Leonard Charles Wyon

Yet another of the Wyon engraving dynasty, Leonard Wyon was inevitably destined to follow in the footsteps of his father, Chief Engraver William Wyon. In fact, he was born within the Royal Mint in 1826, in the buildings occupied by his father and mother, Catherine.

A quick learner

Tutored in art by his father, it seems Leonard was a talented and quick learner, producing several medals by the age of 16 and first exhibiting at the Royal Academy by the age of 17. He was accepted to study there the following year, at the same time becoming Second Engraver at the Royal Mint, under William’s continuing guidance.

Favoured by the Queen

Leonard rapidly established an impressive reputation; at 23, he was sufficiently highly regarded for Queen Victoria to commission him to make medals of the royal children. Sadly, one year later his father died. Appropriately, it was Leonard who was asked by the Art Union of London to design the William Wyon Laudatory Medal. Still working at the Royal Mint, Leonard might have expected to become the next Chief Engraver, but the post was discontinued during a reorganisation and instead he took the title of Resident Engraver, which later changed to Modeller and Engraver. He was still chief engraver in real terms however, so it was Leonard who created the dies for a new range of British coins in 1860.

A new range of British coinage

With Pistrucci’s Britannia on the reverse, it was Leonard’s job to create a new likeness of Queen Victoria. He’d already produced a new Victoria portrait for the 1857 Australian Sovereign, struck in the Sydney Mint. His design for the 1860 British penny coin became known as the Bun Penny, after Wyon’s portrayal of the Queen’s hairstyle. Victoria was apparently very pleased with Leonard’s work, the result of several sittings for him. Incidentally, this was the first bronze penny produced by the Mint. Until then, pennies had been struck from copper, which by the late 1850s was felt to be too valuable a metal for such a common denomination.

Cutting the Gold Sovereign dies

Leonard wasn’t responsible for the rather unflattering portrait of the Queen produced for the 1887 Golden Jubilee, but he did cut the dies, including those for the Gold Sovereign. (The image of the Queen was the work of Sir Joseph Boehm). Like his father before him, Leonard was something of a workaholic, with a prolific output of coin designs for countries throughout the British Empire. He also designed and engraved numerous medals commemorating events in South Africa and India, for the 1862 International Exhibition in London, the Britannia Bridge over the Menai Straits and to celebrate personalities such as Wordsworth, Paxton, Hogarth and Gladstone.

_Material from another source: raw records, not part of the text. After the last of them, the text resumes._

(** X19: when the merge throws. The merge throws exactly when it has parsed
    ingredients to add to a [must_include], or parsed excludes to add to a
    [must_exclude], that is truthy and cannot be spread: a non-zero number or
    [true]. A string in that place does not throw; it is spread into its
    characters. *)
Theorem enhance_throws_iff args p :
  (enhanceSearchArgs args p = None ↔
   (ingredients p ≠ [] ∧
    truthy (prop args "must_include") = true ∧
    iterable (prop args "must_include") = false) ∨
   (excludes p ≠ [] ∧
    truthy (prop args "must_exclude") = true ∧
    iterable (prop args "must_exclude") = false)) ∧
  (∀ v, truthy v = true ∧ iterable v = false ↔
        (∃ n, v = VNum n ∧ n ≠ 0) ∨ v = VBool true) ∧
  (∀ s out,
     prop args "must_include" = VStr s → s ≠ "" → ingredients p ≠ [] →
     enhanceSearchArgs args p = Some out →
     out !! "must_include"
     = Some (VArr (((λ a, VStr (String a EmptyString)) <$> chars s)
                   ++ (VStr <$> ingredients p)))).
Proof.
  assert (∀ v, spread (js_or v (VArr [])) = None ↔
               truthy v = true ∧ iterable v = false) as Hspread.
  { intros v. unfold js_or. destruct (truthy v) eqn:Hv.
    - destruct v; simpl; split; try done; by intros [_ ?].
    - simpl. split; [done|by intros [? _]]. }
  split; [|split].
  2:{ intros v. destruct v as [| |[]|n|s|l]; simpl.
      - split; [by intros [? _]|]. by intros [(n' & ? & _)|?].
      - split; [by intros [? _]|]. by intros [(n' & ? & _)|?].
      - split; [by right|done].
      - split; [by intros [? _]|]. by intros [(n' & ? & _)|?].
      - destruct (Z.eqb_spec n 0) as [->|Hn]; simpl.
        + split; [by intros [? _]|]. by intros [(n' & [= <-] & ?)|?].
        + split; [|done]. intros _. left. by exists n.
      - split; [by intros [_ ?]|]. by intros [(n' & ? & _)|?].
      - split; [by intros [_ ?]|]. by intros [(n' & ? & _)|?]. }
  - rewrite enhanceSearchArgs_eq, !nonempty_length_values, <-!Hspread.
    set (X := if bool_decide (ingredients p ≠ []) then _ else _).
    set (Y := if bool_decide (excludes p ≠ []) then _ else _).
    assert (X = None ↔ ingredients p ≠ [] ∧
              spread (js_or (prop args "must_include") (VArr [])) = None) as HX.
    { unfold X. case_bool_decide; [tauto|]. split; [done|tauto]. }
    assert (Y = None ↔ excludes p ≠ [] ∧
              spread (js_or (prop args "must_exclude") (VArr [])) = None) as HY.
    { unfold Y. case_bool_decide; [tauto|]. split; [done|tauto]. }
    rewrite <-HX, <-HY. clearbody X Y. clear HX HY. split.
    + intros [H|(oi & Hoi & H)]%bind_None; [by left|].
      apply bind_None in H as [H|(oe & Hoe & H)]; [by right|].
      cbv zeta in H. discriminate.
    + intros [H|H]; apply bind_None; [by left|].
      destruct X as [oi|]; [|by left]. right. exists oi. split; [done|].
      apply bind_None. by left.
  - intros s out Hs Hne Hing Hout.
    destruct (enhanceSearchArgs_fields _ _ _ Hout)
      as (own_inc & _ & Hinc & _ & _ & _ & Hi & _).
    rewrite nonempty_length_values, bool_decide_eq_true_2 in Hinc, Hi by done.
    rewrite Hi. rewrite Hs in Hinc. unfold js_or in Hinc. simpl in Hinc.
    destruct (String.eqb_spec s ""); [done|]. simpl in Hinc.
    by injection Hinc as <-.
Qed.

Section ClearRestores.
Context {R S : Type}.

(** X20: clearing. Clearing a manager, whatever calls it has served, gives
    back the manager that the constructor made: both collections empty, the
    configuration untouched. *)
Theorem clear_restores_new_manager options ops (c' : CacheManager R S) :
  calls (constructor options) ops = Some c' →
  clear c' = constructor options.
Proof.
  intros Hc. destruct (calls_config _ _ _ Hc) as [He Hm].
  unfold clear. rewrite He, Hm. reflexivity.
Qed.
End ClearRestores.

(** * The further properties at sample data *)

Lemma demo_calls_run :
  calls (constructor (mkOptions None None)) demo_calls = Some demo_after_calls.
Proof. reflexivity. Defined.



Lemma reachable_manager_ok_witness :
  manager_ok demo_after_calls ∧
  cacheExpiry demo_after_calls = 300000 ∧ maxCacheSize demo_after_calls = 1000.
Proof.
  apply (reachable_manager_ok (mkOptions None None) demo_calls demo_after_calls).
  reflexivity.
Defined.

Lemma capacity_bound_from_4_witness :
  recipeCacheSize (getStats demo_after_calls) ≤ 1000 ∧
  searchCacheSize (getStats demo_after_calls) ≤ 1000.
Proof.
  apply (capacity_bound_from_4 (mkOptions None None) demo_calls demo_after_calls).
  - simpl. lia.
  - reflexivity.
Defined.

Lemma no_eviction_below_4_witness :
  ∃ c', setCachedRecipe demo_small 300 3 "Mojito" = Some c' ∧
        recipeCache c' = recipeCache demo_small ++ [(3, mkEntry "Mojito" 300 1)] ∧
        recipeCacheSize (getStats c') = 3.
Proof.
  destruct (proj1 (no_eviction_below_4 demo_small 300 ltac:(simpl; lia)) 3 "Mojito")
    as (c' & Hset & Hm & Hsz).
  exists c'. split_and!; [exact Hset|exact Hm|exact (Hsz eq_refl)].
Defined.

Lemma stats_follow_lookups_witness :
  recipeCacheHits (getStats (getCachedRecipe demo 400 1).2) = 7 + 1 ∧
  recipeCacheHits (getStats (getCachedRecipe demo 1150 1).2) = 7 - 3 ∧
  searchCacheHits (getStats (getCachedSearch demo 400 "gin sour").2) = 2 + 1.
Proof.
  split; [|split].
  - destruct (proj1 (stats_follow_lookups demo 400) 1 (mkEntry "Negroni" 100 3) eq_refl)
      as (Hlive & _).
    apply Hlive. simpl. lia.
  - destruct (proj1 (stats_follow_lookups demo 1150) 1 (mkEntry "Negroni" 100 3) eq_refl)
      as (_ & Hexp & _).
    apply Hexp. simpl. lia.
  - destruct (proj2 (stats_follow_lookups demo 400) "gin sour"
                (mkEntry "2 results" 150 2) eq_refl) as (Hlive & _).
    apply Hlive. simpl. lia.
Defined.

Lemma hits_at_least_size_witness :
  recipeCacheSize (getStats demo_after_calls) ≤ recipeCacheHits (getStats demo_after_calls) ∧
  searchCacheSize (getStats demo_after_calls) ≤ searchCacheHits (getStats demo_after_calls).
Proof.
  apply (hits_at_least_size (mkOptions None None) demo_calls demo_after_calls).
  reflexivity.
Defined.

Lemma nonpositive_ttl_never_hits_witness :
  cacheExpiry (constructor (DetailedRecipe:=string) (MCPResponse:=string)
                 (mkOptions (Some (-1)) None)) = -1 ∧
  ∃ c1, setCachedRecipe demo_stale 10 1 "Negroni" = Some c1 ∧
        (getCachedRecipe c1 10 1).1 = None.
Proof.
  split.
  - apply (proj1 (nonpositive_ttl_never_hits (R:=string) (S:=string)) (-1) None). lia.
  - destruct (proj1 (proj2 (nonpositive_ttl_never_hits (R:=string) (S:=string))
                       demo_stale 10 10 ltac:(simpl; lia) ltac:(lia)) 1 "Negroni")
      as (c1 & Hset & Hget & _).
    exists c1. split; [exact Hset|exact Hget].
Defined.

Lemma parse_without_letters_witness : parse "42 % / 7!" = no_facets.
Proof.
  apply parse_without_letters.
  repeat (apply Forall_cons; split; [reflexivity|]). apply Forall_nil_2.
Defined.

Lemma parse_ignores_case_witness :
  parse "Gin MARTINI, no Lime" = parse "gin martini, NO lime".
Proof. apply parse_ignores_case. reflexivity. Defined.

Lemma ingredients_in_vocabulary_witness :
  "triple sec"
  ∈ ["campari"; "aperol"; "vermouth"; "bitters"; "cointreau"; "triplesec";
     "triple sec"; "chartreuse"; "benedictine"; "maraschino"; "elderflower";
     "stgermain"; "st germain"].
Proof.
  apply (ingredients_in_vocabulary "A dash of Triple-Sec").
  apply (bool_decide_unpack _). vm_compute. exact I.
Defined.

Lemma excludes_are_one_or_two_words_witness :
  ∃ w1 rest,
    chars "sugar  please" = w1 ++ rest ∧
    w1 ≠ [] ∧ Forall (λ c, is_word c = true) w1 ∧
    (rest = [] ∨
     ∃ sp w2, rest = sp ++ w2 ∧
              sp ≠ [] ∧ Forall (λ c, is_space c = true) sp ∧
              w2 ≠ [] ∧ Forall (λ c, is_word c = true) w2) ∧
    toLowerCase (chars "sugar  please") = chars "sugar  please".
Proof.
  apply (excludes_are_one_or_two_words "Sweet, but NO Sugar  please!").
  apply (bool_decide_unpack _). vm_compute. exact I.
Defined.

Lemma parse_facets_in_table_witness :
  "stir" ∈ ["shake"; "stir"; "build"; "muddle"].
Proof.
  apply (proj1 (proj2 (proj2 (proj2 (parse_facets_in_table "gin martini, stirred, easy"))))).
  reflexivity.
Defined.

Lemma bitter_liqueur_sets_bitter_witness :
  "bitter" ∈ flavors (parse "equal parts gin, CAMPARI and vermouth").
Proof.
  apply bitter_liqueur_sets_bitter. left.
  apply (bool_decide_unpack _). vm_compute. exact I.
Defined.

Lemma excluded_flavor_word_sets_flavor_witness :
  "sour" ∈ flavors (parse "a strong drink without lime").
Proof.
  apply (excluded_flavor_word_sets_flavor "a strong drink without lime" "lime" "sour"
           [["sour"]; ["tart"]; ["acidic"]; ["citrus"]; ["lime"]; ["lemon"]] "lime").
  - apply (bool_decide_unpack _). vm_compute. exact I.
  - apply (bool_decide_unpack _). vm_compute. exact I.
  - reflexivity.
  - apply (bool_decide_unpack _). vm_compute. exact I.
  - left. reflexivity.
Defined.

An engraver for the Victorian age

Perhaps his work ethic deterred his children from taking up engraving or seeking a position in the Mint; unusually for Wyons, none of them took up the profession. Leonard Wyon died in 1891 at the age of 64, succumbing to kidney disease and internal bleeding. Some of his designs and dies were still in use up until 1901, the end of the Victoria era.